(** * The downloader of [src/de.py]: a shallow embedding and its properties

    The Python module is embedded function by function.  Python strings are
    lists of characters (code points below 256), the file system is a finite
    map from normalised paths to contents, the event bus, the log and the
    network are traces carried in an explicit state, and exceptions are
    values of an error type threaded by a small monad.  Name lookup in the
    module namespace is explicit, because three names the functions read
    ([download_path], [hass], [req]) are not bound by the module itself. *)

From Stdlib Require Import Ascii String List Bool Arith Lia.
From Stdlib Require Import Decimal DecimalNat DecimalString.
From stdpp Require Import base option list gmap strings.

Local Open Scope list_scope.

(** ** Python strings *)

Module Str.

Definition str := list ascii.

(** A string literal of the source. *)
Definition py (s : string) : str := list_ascii_of_string s.

Definition sep : ascii := "/"%char.
Definition extsep : ascii := "."%char.

Definition eqc (a b : ascii) : bool := Ascii.eqb a b.

(** [bool(s)] for a string: non-empty. *)
Definition truthy (s : str) : bool :=
  match s with [] => false | _ :: _ => true end.

(** [str.isspace] on one character, and the class [\s] of [re] for [str]
    patterns: the code points below 256 for which CPython's
    [Py_UNICODE_ISSPACE] holds. *)
Definition isspace (c : ascii) : bool :=
  let n := nat_of_ascii c in
  ((9 <=? n) && (n <=? 13)) || ((28 <=? n) && (n <=? 32))
  || (n =? 133) || (n =? 160).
══════════════════════════════
--- EXERCISE REQUIREMENTS ---
Find the lines above that contain the word "strings" and copy each one.

--- RESPONSE TO THIS TASK ---
    The Python module is embedded function by function.  Python strings are
From stdpp Require Import base option list gmap strings.
(** ** Python strings *)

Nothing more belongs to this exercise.